Il semble que je quitte la Turquie au bon moment...On dirait que ça commence à péter de partout! C'est dommage, parce que c'est un pays accueillant, et ma foi, j'ai envie de vous dire, «très sécuritaire», autant sur la rue le soir, à l'heure des cow-boys, qu'au niveau des transports.

En ville, il y a un policier aux dix mètres, avec un bâton ou une kalachnikov (ce qui indispose légèrement au début, je l'avoue); et sur les autoroutes, tranquilles et bien asphaltées, la vitesse maximale est de 90 km/h; et en plus, contrairement au reste du Monde, la limite de vitesse ici est respectée.

Peut-être à cause des kalachnikovs.

Le seul véritable danger ici, c'est d'être encerclé par une bande de joueurs de backgammon et d'être obligé de jouer. Ils traînent tous leur petite planche, et comme le thé, c'est presque impoli de refuser. La dernière fois, je m'en suis sorti grâce à un règlement «maison»: double trois, je me sauve en courant.

Pour me rendre en Syrie, donc, de Ankara, vue la distance, j'ai opté pour un train de nuit. Confortable et propre, silencieux parce qu'électrique, le train est plus cher que le bus et lent comme un escargot, mais au moins on peut s'étendre, fermer les yeux et rêver qu'on va vite.

Puis, je sais pas pour vous, mais moi, de toute manière, je suis incapable de dormir dans un bus. Payer pour me soumettre à la torture? Non, merci. Je préfère encore les bains turcs...

Il y a deux semaines, j'avais passé l'après-midi à me balader dans la plaine en bedaine, et m'était alors venue la géniale idée d'essayer le hammam – ou bain public. À l'entrée, quelques options s'offrent à vous. Je choisis le trio «shampoing, savonnage et massage». Un joueur de ligne des Broncos de Istanbul me reçoit. Cent kilos de muscles, 25 kilos de poil. Je me mouille à la douche, je m'assieds sur le bord du bain, et le monstre passe à l'attaque. Avec un savon et... un gant de crin. Sur mon beau coup de soleil neuf. Ayoye! J'ai beau essayer de lui expliquer, de pousser des petits cris de douleur, rien n'y fait. Le grizzly me retient comme un ballon dans la zone des buts, de toutes ses forces, en grognant, et me frotte comme s'il voulait me décaper.
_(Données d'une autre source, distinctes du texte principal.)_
(** what the two properties assume is needed. One failing JNI call in
    [sendConnectionsDump] leaks the connections it did not reach, which
    the Java side never hears of again, their end included; and an array that
    cannot grow is written through a NULL pointer when the next connection is
    notified. *)
Example capture_assumptions_needed :
  (exists pd, run_ex (fun n => ans_ex (negb (Nat.eqb n 40)) true n)
      [OpOpen udp_ex; OpRefresh; hk; hk; OpClose 0 CONN_STATUS_CLOSED; OpRefresh; hk; hk] = Some pd /\
    fst <$> map_to_list (conns pd) = [1] /\
    forallb (fun e => match e with EvConnections [] [] => true | EvConnections _ _ => false | _ => true end)
      (trace pd) = true) /\
  run_ex (fun n => ans_ex true (negb (Nat.eqb n 37)) n) [OpOpen udp_ex; OpOpen udp_ex] = None.
Proof.
  split; [eexists; split; [by vm_compute|]; split; [by vm_compute|by vm_compute]|by vm_compute].
Qed.
(** A connection whose socket could not be created is not told closed, so that what
    was allocated for it is still there at the end of the capture. *)
Example lost_connection_stays :
  exists pd, run_ex (fun n => ans_ex true true n) [OpOpen udp_ex; OpRefresh; hk; hk; OpLost 0; OpRefresh; hk; hk] = Some pd /\
    fst <$> map_to_list (conns pd) = [1].
Proof. eexists. split; by vm_compute. Qed.
End PdCapture.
J'ai jamais été aussi propre. Seize piasses.

Or, comme rien n'est parfait, et encore ce soir à bord du Cukorova Mavi Treni, mon compagnon de wagon-couchette, Monsieur Mehmet, est super gentil, mais il fume beaucoup la cigarette...

Un léger déplaisir avec lequel vous devez composer en Turquie, parce que, quand vient le moment de s'allumer une clope, ils se gênent pas, les Turcs. Ils fument à l'aéroport, dans les gares, les arrêts d'autobus, au centre d'achat, bref, dans tous les espaces publics (oui, même au MacDo). Les seuls espaces sans fumée en Turquie? À la station d'essence, près des pompes, et à la piscine municipale, sous l'eau.

Le train décolle à 20 heures le soir de la capitale glauque et après dix heures de tchou-tchou dans la noirceur, lorsque j'ouvre les yeux, au petit matin, au sud de la Turquie, le soleil brille, et nous sommes au milieu d'un champ de tournesols. Un champ? Un océan!

De chaque côté du train, et à perte de vue, des petites têtes jaunes hérissées, toutes tournées dans la même direction, comme des milliers de fidèles en extase devant une apparition de la Vierge. Au loin, la cime d'une montagne enneigée domine l'horizon. Magie.

Et là, mon Mehmet se réveille.

- Good morning, Bruno!

- Good morning, Mehmet!

Joyeux, il s'allume une cigarette et sort une planche de son sac.

- Veux-tu jouer au backgammon?

* * *

Au poste frontière syrien, pas de fla-flas: on regarde si nos visages correspondent à nos photos de passeport («Où est passé votre toupet, Monsieur Blanchet?»), on vérifie si nos visas sont en règle, merci bonjour.

Nous rembarquons dans le minibus qui nous a permis de traverser les lignes et, aussitôt, la Syrie nous rentre dedans : le conducteur se transforme en pilote de F-16, les routes deviennent mauvaises, le paysage est rocailleux et austère, et les regards... bizarres.

Double trois, je me sauve en courant.